**REQUIREMENT**
Look below for the line that contains "(* ===== verification/DwarfEh.v ===== *)", then copy it and each following line exactly, through and including the line that contains "Definition DW_EH_PE_sleb128 : Z".

**Stored data entries**
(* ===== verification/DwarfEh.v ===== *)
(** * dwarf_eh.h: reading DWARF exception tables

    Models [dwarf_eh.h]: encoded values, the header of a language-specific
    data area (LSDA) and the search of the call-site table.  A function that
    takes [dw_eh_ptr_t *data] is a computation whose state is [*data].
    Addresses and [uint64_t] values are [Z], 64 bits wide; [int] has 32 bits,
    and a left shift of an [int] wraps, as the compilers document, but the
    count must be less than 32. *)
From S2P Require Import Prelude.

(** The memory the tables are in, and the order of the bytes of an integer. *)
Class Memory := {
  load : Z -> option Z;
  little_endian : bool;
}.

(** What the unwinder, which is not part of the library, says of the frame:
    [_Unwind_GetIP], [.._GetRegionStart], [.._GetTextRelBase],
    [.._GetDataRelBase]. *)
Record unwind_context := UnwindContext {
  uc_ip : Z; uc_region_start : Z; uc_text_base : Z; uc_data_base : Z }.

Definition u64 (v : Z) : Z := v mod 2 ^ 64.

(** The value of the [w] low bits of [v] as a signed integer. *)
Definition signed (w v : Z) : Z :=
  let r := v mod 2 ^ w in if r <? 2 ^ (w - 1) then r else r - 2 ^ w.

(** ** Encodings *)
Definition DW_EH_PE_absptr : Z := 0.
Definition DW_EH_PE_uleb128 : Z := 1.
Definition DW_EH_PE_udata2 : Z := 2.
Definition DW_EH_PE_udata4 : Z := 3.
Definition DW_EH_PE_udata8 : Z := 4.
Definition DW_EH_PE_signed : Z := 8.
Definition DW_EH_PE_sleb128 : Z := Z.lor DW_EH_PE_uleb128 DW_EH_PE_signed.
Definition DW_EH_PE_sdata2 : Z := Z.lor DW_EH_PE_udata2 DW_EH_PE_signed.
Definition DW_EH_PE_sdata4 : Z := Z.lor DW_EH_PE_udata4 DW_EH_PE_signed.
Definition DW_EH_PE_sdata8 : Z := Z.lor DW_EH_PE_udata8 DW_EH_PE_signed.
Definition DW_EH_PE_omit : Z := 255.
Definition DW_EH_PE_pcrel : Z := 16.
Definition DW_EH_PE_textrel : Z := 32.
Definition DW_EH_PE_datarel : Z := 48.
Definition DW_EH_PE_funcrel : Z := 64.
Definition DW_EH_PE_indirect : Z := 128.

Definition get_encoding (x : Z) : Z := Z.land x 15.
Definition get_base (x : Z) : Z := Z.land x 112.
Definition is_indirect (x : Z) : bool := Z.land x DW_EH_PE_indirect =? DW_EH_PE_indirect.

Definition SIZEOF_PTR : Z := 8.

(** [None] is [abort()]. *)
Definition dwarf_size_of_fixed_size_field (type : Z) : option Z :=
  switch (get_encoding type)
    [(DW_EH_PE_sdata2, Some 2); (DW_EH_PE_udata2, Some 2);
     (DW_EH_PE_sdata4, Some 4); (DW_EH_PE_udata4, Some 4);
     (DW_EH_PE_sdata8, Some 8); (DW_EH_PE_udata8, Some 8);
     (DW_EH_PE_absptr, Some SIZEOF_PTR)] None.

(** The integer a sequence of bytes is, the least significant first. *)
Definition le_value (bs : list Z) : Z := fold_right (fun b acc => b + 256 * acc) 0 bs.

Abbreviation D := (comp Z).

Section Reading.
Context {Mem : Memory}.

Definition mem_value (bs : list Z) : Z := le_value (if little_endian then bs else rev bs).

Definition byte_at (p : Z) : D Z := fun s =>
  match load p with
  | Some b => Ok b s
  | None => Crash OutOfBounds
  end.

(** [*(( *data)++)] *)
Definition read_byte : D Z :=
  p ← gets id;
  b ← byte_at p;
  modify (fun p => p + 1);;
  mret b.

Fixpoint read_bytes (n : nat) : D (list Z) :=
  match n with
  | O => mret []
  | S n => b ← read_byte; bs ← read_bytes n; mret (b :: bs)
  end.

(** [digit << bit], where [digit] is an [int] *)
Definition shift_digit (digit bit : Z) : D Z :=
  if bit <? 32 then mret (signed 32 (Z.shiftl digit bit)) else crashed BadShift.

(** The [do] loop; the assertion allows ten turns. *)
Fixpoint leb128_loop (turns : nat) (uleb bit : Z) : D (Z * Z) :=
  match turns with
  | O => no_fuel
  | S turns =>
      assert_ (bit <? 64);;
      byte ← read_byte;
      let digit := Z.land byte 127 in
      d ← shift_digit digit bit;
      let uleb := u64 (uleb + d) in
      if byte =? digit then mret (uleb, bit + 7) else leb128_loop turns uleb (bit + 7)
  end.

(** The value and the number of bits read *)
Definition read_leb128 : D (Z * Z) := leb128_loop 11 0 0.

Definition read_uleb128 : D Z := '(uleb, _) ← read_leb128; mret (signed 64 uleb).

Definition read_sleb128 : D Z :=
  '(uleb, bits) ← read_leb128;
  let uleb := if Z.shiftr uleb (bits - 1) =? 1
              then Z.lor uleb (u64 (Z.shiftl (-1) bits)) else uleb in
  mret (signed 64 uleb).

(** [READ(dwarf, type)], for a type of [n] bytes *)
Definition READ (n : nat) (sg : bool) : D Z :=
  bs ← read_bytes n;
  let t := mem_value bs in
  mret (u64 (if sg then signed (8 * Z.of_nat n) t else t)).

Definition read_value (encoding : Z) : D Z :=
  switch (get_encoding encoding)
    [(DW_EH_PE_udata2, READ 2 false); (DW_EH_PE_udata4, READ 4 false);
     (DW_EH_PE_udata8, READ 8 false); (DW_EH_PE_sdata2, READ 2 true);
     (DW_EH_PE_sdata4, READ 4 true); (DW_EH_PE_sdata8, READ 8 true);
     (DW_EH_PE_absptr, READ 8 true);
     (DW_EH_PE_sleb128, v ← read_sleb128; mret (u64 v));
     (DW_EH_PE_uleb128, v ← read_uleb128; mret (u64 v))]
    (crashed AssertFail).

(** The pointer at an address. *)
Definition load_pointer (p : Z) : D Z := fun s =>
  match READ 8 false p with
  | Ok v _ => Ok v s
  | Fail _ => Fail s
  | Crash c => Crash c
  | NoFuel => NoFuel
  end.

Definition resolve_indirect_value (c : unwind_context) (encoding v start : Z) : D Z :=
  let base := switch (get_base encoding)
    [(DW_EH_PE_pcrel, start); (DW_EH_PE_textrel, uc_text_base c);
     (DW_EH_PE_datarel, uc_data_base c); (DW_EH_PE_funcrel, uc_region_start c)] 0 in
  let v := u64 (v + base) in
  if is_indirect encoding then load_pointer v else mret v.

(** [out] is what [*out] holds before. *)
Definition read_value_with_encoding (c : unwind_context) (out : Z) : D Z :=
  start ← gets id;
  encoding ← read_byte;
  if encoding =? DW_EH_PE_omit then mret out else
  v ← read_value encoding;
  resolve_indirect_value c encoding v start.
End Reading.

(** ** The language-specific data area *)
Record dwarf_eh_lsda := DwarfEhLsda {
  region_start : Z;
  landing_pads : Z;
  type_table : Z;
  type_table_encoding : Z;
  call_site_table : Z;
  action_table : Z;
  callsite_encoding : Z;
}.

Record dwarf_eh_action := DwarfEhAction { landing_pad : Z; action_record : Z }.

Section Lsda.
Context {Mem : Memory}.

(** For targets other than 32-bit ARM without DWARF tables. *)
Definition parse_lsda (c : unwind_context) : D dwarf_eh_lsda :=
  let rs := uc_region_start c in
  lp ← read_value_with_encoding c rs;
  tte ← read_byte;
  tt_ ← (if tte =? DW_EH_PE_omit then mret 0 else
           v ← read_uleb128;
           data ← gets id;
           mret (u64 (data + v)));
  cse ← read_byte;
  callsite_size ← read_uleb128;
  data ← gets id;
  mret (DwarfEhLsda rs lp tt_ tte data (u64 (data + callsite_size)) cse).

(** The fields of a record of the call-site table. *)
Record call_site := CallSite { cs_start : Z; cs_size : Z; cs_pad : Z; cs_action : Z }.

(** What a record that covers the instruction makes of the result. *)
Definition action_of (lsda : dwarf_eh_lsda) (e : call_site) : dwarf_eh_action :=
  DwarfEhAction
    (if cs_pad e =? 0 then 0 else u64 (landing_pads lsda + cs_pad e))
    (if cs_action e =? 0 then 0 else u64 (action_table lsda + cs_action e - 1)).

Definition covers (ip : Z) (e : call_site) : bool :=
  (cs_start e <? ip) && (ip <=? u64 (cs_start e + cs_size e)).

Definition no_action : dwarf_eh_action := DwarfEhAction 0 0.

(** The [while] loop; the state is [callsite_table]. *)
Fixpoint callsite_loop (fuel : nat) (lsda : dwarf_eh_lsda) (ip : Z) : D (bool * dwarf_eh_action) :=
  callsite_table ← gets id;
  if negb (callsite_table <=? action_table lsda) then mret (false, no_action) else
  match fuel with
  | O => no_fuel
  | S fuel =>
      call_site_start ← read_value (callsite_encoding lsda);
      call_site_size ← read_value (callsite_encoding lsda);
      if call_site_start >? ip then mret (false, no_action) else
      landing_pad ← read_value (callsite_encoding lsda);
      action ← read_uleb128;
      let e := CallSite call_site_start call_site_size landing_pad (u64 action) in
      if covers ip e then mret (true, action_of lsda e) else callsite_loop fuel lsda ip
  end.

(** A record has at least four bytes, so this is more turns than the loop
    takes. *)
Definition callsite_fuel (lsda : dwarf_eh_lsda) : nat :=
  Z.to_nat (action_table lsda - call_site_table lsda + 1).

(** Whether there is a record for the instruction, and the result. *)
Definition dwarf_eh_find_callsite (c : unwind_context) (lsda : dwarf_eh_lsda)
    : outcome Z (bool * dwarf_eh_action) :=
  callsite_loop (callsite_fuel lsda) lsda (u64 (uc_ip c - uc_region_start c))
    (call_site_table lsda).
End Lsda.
==
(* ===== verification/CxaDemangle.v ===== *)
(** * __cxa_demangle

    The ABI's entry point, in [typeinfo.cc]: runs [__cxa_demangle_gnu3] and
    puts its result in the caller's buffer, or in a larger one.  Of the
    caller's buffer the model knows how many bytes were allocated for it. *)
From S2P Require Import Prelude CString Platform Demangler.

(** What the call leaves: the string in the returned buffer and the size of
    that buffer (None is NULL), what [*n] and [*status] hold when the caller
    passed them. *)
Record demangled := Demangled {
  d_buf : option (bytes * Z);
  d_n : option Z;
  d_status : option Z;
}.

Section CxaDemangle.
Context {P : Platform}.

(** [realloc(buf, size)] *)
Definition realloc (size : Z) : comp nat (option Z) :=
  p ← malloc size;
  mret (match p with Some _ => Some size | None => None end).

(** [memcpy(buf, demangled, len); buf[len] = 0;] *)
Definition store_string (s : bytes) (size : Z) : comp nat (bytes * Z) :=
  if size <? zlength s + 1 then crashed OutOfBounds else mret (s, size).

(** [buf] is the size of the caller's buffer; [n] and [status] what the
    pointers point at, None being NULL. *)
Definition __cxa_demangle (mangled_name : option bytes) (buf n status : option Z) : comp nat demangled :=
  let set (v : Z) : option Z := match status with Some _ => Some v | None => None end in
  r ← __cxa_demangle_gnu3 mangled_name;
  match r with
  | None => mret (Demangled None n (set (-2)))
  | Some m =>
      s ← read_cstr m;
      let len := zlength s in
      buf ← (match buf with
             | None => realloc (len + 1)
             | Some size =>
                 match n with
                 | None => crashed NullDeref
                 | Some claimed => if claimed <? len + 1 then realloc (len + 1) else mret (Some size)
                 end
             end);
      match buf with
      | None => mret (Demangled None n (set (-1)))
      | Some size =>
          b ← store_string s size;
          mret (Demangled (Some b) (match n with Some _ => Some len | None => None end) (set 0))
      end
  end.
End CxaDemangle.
==
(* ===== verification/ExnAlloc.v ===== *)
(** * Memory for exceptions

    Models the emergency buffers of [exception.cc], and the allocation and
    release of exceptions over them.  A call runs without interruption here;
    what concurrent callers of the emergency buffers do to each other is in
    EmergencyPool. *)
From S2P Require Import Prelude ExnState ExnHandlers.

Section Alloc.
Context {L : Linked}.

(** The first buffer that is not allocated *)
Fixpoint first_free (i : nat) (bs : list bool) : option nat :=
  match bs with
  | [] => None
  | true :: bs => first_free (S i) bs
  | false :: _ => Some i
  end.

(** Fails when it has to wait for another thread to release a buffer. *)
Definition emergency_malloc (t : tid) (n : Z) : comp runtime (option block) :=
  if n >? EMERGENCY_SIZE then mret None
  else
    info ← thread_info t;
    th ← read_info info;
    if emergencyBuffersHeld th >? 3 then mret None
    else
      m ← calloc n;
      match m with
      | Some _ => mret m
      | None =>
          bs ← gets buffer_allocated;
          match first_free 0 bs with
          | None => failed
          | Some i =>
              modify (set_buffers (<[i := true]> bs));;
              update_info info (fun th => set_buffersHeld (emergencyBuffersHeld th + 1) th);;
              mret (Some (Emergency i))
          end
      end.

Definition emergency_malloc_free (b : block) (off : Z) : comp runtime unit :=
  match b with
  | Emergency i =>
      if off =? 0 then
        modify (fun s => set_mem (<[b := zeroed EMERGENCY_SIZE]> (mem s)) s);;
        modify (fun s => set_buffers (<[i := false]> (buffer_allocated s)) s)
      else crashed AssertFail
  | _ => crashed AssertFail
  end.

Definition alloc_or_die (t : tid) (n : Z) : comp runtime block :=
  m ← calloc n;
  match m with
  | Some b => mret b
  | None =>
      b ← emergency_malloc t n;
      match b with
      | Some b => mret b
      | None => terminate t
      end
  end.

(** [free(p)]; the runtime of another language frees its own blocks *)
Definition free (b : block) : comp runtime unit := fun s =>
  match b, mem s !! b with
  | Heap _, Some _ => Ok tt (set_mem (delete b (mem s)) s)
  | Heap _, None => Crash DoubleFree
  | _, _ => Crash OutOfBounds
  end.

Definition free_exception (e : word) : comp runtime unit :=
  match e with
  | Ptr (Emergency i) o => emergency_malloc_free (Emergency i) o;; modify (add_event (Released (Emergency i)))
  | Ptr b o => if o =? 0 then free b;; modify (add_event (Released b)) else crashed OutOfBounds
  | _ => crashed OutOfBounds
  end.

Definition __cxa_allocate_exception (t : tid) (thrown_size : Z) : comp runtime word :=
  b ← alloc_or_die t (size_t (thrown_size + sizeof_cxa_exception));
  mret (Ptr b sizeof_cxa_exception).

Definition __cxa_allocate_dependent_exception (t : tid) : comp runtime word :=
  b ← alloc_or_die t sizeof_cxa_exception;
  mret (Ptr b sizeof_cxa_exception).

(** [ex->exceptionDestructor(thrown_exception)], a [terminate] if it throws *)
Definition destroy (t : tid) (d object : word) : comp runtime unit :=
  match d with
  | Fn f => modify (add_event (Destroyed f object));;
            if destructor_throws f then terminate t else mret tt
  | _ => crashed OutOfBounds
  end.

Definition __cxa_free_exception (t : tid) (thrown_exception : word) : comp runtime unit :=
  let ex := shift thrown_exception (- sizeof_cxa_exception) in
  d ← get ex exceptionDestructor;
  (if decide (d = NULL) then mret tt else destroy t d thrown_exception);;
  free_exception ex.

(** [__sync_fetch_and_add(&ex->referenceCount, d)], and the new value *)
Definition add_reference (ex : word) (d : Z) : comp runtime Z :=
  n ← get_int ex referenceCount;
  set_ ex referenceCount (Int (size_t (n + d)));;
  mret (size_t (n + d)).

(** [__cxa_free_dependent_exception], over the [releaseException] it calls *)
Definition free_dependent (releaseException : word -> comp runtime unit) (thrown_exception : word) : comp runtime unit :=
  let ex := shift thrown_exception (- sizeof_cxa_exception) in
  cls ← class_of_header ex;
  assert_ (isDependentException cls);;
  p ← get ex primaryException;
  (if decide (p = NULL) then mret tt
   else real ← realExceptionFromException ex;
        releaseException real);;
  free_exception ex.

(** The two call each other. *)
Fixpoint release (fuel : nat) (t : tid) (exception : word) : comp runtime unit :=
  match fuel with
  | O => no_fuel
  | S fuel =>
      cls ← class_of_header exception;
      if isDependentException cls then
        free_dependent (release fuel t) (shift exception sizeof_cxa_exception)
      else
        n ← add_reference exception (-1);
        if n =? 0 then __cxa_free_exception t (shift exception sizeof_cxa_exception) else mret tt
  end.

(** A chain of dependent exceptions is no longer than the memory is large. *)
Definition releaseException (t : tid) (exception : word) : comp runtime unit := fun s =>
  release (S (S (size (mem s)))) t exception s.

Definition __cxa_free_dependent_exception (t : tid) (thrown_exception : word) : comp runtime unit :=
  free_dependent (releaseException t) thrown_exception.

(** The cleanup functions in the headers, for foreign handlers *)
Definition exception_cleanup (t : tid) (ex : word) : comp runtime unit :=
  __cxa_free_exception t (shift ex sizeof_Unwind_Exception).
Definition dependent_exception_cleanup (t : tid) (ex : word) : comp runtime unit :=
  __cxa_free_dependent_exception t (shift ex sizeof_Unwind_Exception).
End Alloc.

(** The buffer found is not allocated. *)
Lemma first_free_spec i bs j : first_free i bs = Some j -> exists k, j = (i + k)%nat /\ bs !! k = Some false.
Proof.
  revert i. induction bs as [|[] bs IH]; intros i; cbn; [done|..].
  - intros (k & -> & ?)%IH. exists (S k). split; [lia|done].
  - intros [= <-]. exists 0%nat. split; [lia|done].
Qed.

**RESULT OF THE TASK**
(* ===== verification/DwarfEh.v ===== *)
(** * dwarf_eh.h: reading DWARF exception tables

    Models [dwarf_eh.h]: encoded values, the header of a language-specific
    data area (LSDA) and the search of the call-site table.  A function that
    takes [dw_eh_ptr_t *data] is a computation whose state is [*data].
    Addresses and [uint64_t] values are [Z], 64 bits wide; [int] has 32 bits,
    and a left shift of an [int] wraps, as the compilers document, but the
    count must be less than 32. *)
From S2P Require Import Prelude.

(** The memory the tables are in, and the order of the bytes of an integer. *)
Class Memory := {
  load : Z -> option Z;
  little_endian : bool;
}.

(** What the unwinder, which is not part of the library, says of the frame:
    [_Unwind_GetIP], [.._GetRegionStart], [.._GetTextRelBase],
    [.._GetDataRelBase]. *)
Record unwind_context := UnwindContext {
  uc_ip : Z; uc_region_start : Z; uc_text_base : Z; uc_data_base : Z }.

Definition u64 (v : Z) : Z := v mod 2 ^ 64.

(** The value of the [w] low bits of [v] as a signed integer. *)
Definition signed (w v : Z) : Z :=
  let r := v mod 2 ^ w in if r <? 2 ^ (w - 1) then r else r - 2 ^ w.

(** ** Encodings *)
Definition DW_EH_PE_absptr : Z := 0.
Definition DW_EH_PE_uleb128 : Z := 1.
Definition DW_EH_PE_udata2 : Z := 2.
Definition DW_EH_PE_udata4 : Z := 3.
Definition DW_EH_PE_udata8 : Z := 4.
Definition DW_EH_PE_signed : Z := 8.
Definition DW_EH_PE_sleb128 : Z := Z.lor DW_EH_PE_uleb128 DW_EH_PE_signed.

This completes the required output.